Chroniques

Label Marocanité : Les purificateurs du Maroc

© D.R

«Un seul homme de science à plus d’emprise sur le démon qu’un million de dévots». Je me suis, toute de suite, rappelé cette consigne musulmane, avec sa vérité et sa beauté subliminale, en lisant un article d’Attajdid sur le Tsunami.
L’auteur, un certain Hassan Serrat, affirme, dans une forme d’alliance avec un journal orthodoxe grec, que le cataclysme asiatique est, en quelque sorte, l’expression de la colère de Dieu sur une partie de la planète où sévit le mal : tourisme sexuel, homosexualité, trafic d’enfants. Sodome et Gomorrhe version 2005, en somme.
Mais l’essentiel de l’analyse ne réside pas dans le fait d’attribuer ce désastre à la colère divine.
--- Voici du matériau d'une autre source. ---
(* ===== verification/Termination.v ===== *)
(** * Loops over untrusted bytes

    The three loops whose models carry fuel: the option scan of a Relay-Reply
    ([relayServerResponse], [dhcpv6.go]), the option rewriting of a Router
    Advertisement ([fixSourceLinkAddrOption], [router.go]) and the trimming of
    a sysctl file ([bytes.TrimSpace], used by [setProxyNDP], [ndp.go]).  How
    many turns each can make, and that the fuel the models give is enough. *)
From S2P Require Import Prelude Netip World Hoare Log Iface RawSock Sim Mirror Dhcpv6 Router.

(** Two computations with enough fuel agree and do not run out. *)
Lemma replyScan_enough data f1 f2 off acc :
  (length data ≤ off + 4 * f1)%nat → (length data ≤ off + 4 * f2)%nat →
  replyScan f1 data off acc = replyScan f2 data off acc ∧ replyScan f1 data off acc ≠ OutOfFuel.
Proof.
  revert f2 off acc. induction f1 as [|f1 IH]; intros f2 off acc H1 H2.
  - destruct f2; cbn [replyScan]; destruct (Nat.leb_spec (off + 4) (length data)); try lia; done.
  - destruct f2 as [|f2]; cbn [replyScan]; destruct (Nat.leb_spec (off + 4) (length data)); try lia; try done.
    destruct (slice data off (off + 2)) as [t| |] eqn:Et; [|done|unfold slice in Et; by case_bool_decide].
    destruct (slice data (off + 2) (off + 4)) as [l| |] eqn:El; [|done|unfold slice in El; by case_bool_decide].
    cbn [mbind res_bind]. rewrite slice_ok by lia. cbn [mbind res_bind].
    destruct (_ <? _)%nat eqn:E; [done|]. apply Nat.ltb_ge in E. rewrite slice_ok by lia. cbn [mbind res_bind]. apply IH; lia.
Qed.

Lemma fixOptions_enough mac f1 f2 data opt :
  (length data ≤ opt + 1 + 8 * f1)%nat → (length data ≤ opt + 1 + 8 * f2)%nat →
  fixOptions f1 data opt mac = fixOptions f2 data opt mac ∧ fixOptions f1 data opt mac ≠ OutOfFuel.
Proof.
  revert f2 data opt. induction f1 as [|f1 IH]; intros f2 data opt H1 H2.
  - destruct f2; cbn [fixOptions]; destruct (Nat.leb_spec (opt + 2) (length data)); try lia; done.
  - destruct f2 as [|f2]; cbn [fixOptions]; destruct (Nat.leb_spec (opt + 2) (length data)); try lia; try done.
    destruct (idx_ok data opt) as (ty & _ & ->); [lia|]. destruct (idx_ok data (opt + 1)) as (l & _ & ->); [lia|].
    cbn [mbind res_bind]. destruct (_ || _) eqn:E; [done|]. apply orb_false_iff in E as [E1 E2].
    apply Nat.eqb_neq in E1. apply Nat.ltb_ge in E2. set (optLen := (Z.to_nat l * 8)%nat) in *.
    assert (8 ≤ optLen)%nat by (unfold optLen in *; lia). destruct (ty =? ndOptSourceLinkAddr); [|apply IH; lia].
    clearbody optLen.
    assert (((optLen - 2) `min` 6) ≤ optLen - 2)%nat as Hle by lia. revert Hle. generalize ((optLen - 2) `min` 6)%nat.
    intros n Hle. assert (opt + 2 ≤ opt + 2 + n ≤ length data)%nat as Hsl by (clear -Hle E2 H0; lia).
    rewrite (slice_ok data _ _ Hsl). cbn [mbind res_bind].
    destruct (slice mac 0 n) as [src| |] eqn:Es; [|done|unfold slice in Es; by case_bool_decide].
    cbn [mbind res_bind]. assert (length src = n) as Hn.
    { unfold slice in Es. case_bool_decide as Hb; [|done]. injection Es as <-. rewrite length_take, length_drop. lia. }
    apply IH; rewrite length_splice by lia; lia.
Qed.

Lemma trimPrefixes_enough ps f1 f2 l :
  Forall (λ p, p ≠ []) ps → (length l ≤ f1)%nat → (length l ≤ f2)%nat →
  trimPrefixes f1 ps l = trimPrefixes f2 ps l.
Proof.
  intros Hps. revert f2 l. induction f1 as [|f1 IH]; intros f2 l H1 H2.
  - destruct l; [|cbn in H1; lia]. destruct f2; cbn [trimPrefixes]; [done|].
    destruct (find _ ps) as [p|] eqn:E; [|done]. apply find_some in E as [Hin Hp].
    rewrite Forall_forall in Hps. apply list_elem_of_In, Hps in Hin. unfold is_prefix in Hp.
    apply bool_decide_eq_true in Hp. by rewrite take_nil in Hp.
  - destruct f2 as [|f2]; cbn [trimPrefixes]; destruct (find _ ps) as [p|] eqn:E; try done;
      apply find_some in E as [Hin Hp]; rewrite Forall_forall in Hps; apply list_elem_of_In, Hps in Hin;
      unfold is_prefix in Hp; apply bool_decide_eq_true in Hp.
    + destruct l; [by rewrite take_nil in Hp | cbn in H2; lia].
    + destruct p as [|b p]; [done|]. destruct l as [|x l]; [by rewrite take_nil in Hp|].
      apply IH; rewrite length_drop; cbn in *; lia.
Qed.

(** C29: the loops over received options and over the sysctl file end, whatever
    their input: each option of a Relay-Reply takes at least four bytes, each
    option of a Router Advertisement that is rewritten or skipped at least
    eight (one of length zero or past the end stops the loop), each blank at
    least one; with at least that much fuel the result no longer depends on it
    and is never [OutOfFuel]. *)
Theorem loops_terminate data fuel :
  (length data ≤ fuel)%nat →
  (∀ off acc turns, (length data ≤ off + 4 * turns)%nat →
     replyScan turns data off acc = replyScan fuel data off acc ∧ replyScan turns data off acc ≠ OutOfFuel) ∧
  (∀ opt mac turns, (length data ≤ opt + 1 + 8 * turns)%nat →
     fixOptions turns data opt mac = fixOptions fuel data opt mac ∧ fixOptions turns data opt mac ≠ OutOfFuel) ∧
  trimPrefixes fuel space_encodings data = trimPrefixes (length data) space_encodings data.
Proof.
  intros Hf. split_and!.
  - intros off acc turns Ht. apply replyScan_enough; lia.
  - intros opt mac turns Ht. apply fixOptions_enough; lia.
  - apply trimPrefixes_enough; [|done|done]. apply Forall_forall. intros p Hp ->.
    apply list_elem_of_In in Hp. vm_compute in Hp. intuition discriminate.
Qed.

Lemma loops_terminate_witness :
  (length sample_envelope = 56)%nat ∧ replyScan 6 sample_envelope 34 noReplyOpts ≠ OutOfFuel ∧
  replyScan 6 sample_envelope 34 noReplyOpts = replyScan 56 sample_envelope 34 noReplyOpts.
Proof.
  assert (length sample_envelope = 56)%nat as L by by vm_compute.
  split; [exact L|]. destruct (loops_terminate sample_envelope 56) as [H _]; [rewrite L; lia|].
  destruct (H 34%nat noReplyOpts 6%nat) as [H1 H2]; [rewrite L; lia|]. split; [exact H2 | exact H1].
Defined.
Ce ne sont pas les faits qui ont interpellés l’auteur, c’est l’exemple qui l’a inspiré. Par un tour de passe-passe, il ramène la tragédie à la situation marocaine et augure, dans une prédiction eschatologique, le même sort au Maroc et à son tourisme. Il conclut son propos en déniant toute efficacité à tout système d’alerte invoquant le respect des enseignements religieux, comme seul moyen, pour prévenir efficacement ces catastrophes naturelles. Monsieur Serrat et consorts ne sont pas à une dinguerie près. Dans leurs diatribes, la sexualité revient de manière obsessionnelle. Qu’il s’agisse de vouloir expurger les Mille et une nuits de sa dimension érotique. Qu’il s’agisse d’Alexandre d’Oliver Stone dont l’homosexualité du personnage historique est la dimension la plus insignifiante de l’oeuvre. Et on pourrait en citer des inepties…
Je suis tout aussi contre la pédophilie et l’esclavagisme sexuel. Je suis contre parce que c’est un crime contre l’enfance. Je suis contre parce que le tourisme sexuel est la dimension la plus abjecte des rapport Nord/Sud. Mais de là à prétendre que le Tsunami est une justice divine qui, de surcroît, confond entre victimes et coupables, ce n’est pas simplement l’oeuvre d’un esprit dérangé, c’est une farce intellectuelle et une injure à l’intelligence musulmane.
C’est dire combien quand la politique touche un domaine, elle peut le souiller. Quand l’interprétation religieuse devient démagogique et simpliste pour mieux servir des calculs politiciens, cela se fait aux dépends de l’esprit religieux. Quand le commentaire religieux contredit la raison, il ne contredit pas le Prophète ou le texte sacré. Il accouche d’erreurs et de mystifications énoncées en leurs noms. Et c’est un bien piètre service rendu aux religions en général et à l’Islam en particulier. Je dirais même que l’Islam est, aujourd’hui, fondé à se défendre contre ce type de charlatanisme tant celui-ci a un besoin de raison.
Ibn Rushd professait, il y a neuf siècles, Al Aql et non Anaql. La raison non la copie. Ou, en langage contemporain, le copie collé. Ceux qui ont appris à ânonner le Coran en se méfiant de la raison oublient un autre texte qui dit que «la science est plus méritoire que la prière». Dès lors, ils font, impunément, office de pollueurs se dissimulant sous la Djellaba blanche de purificateurs.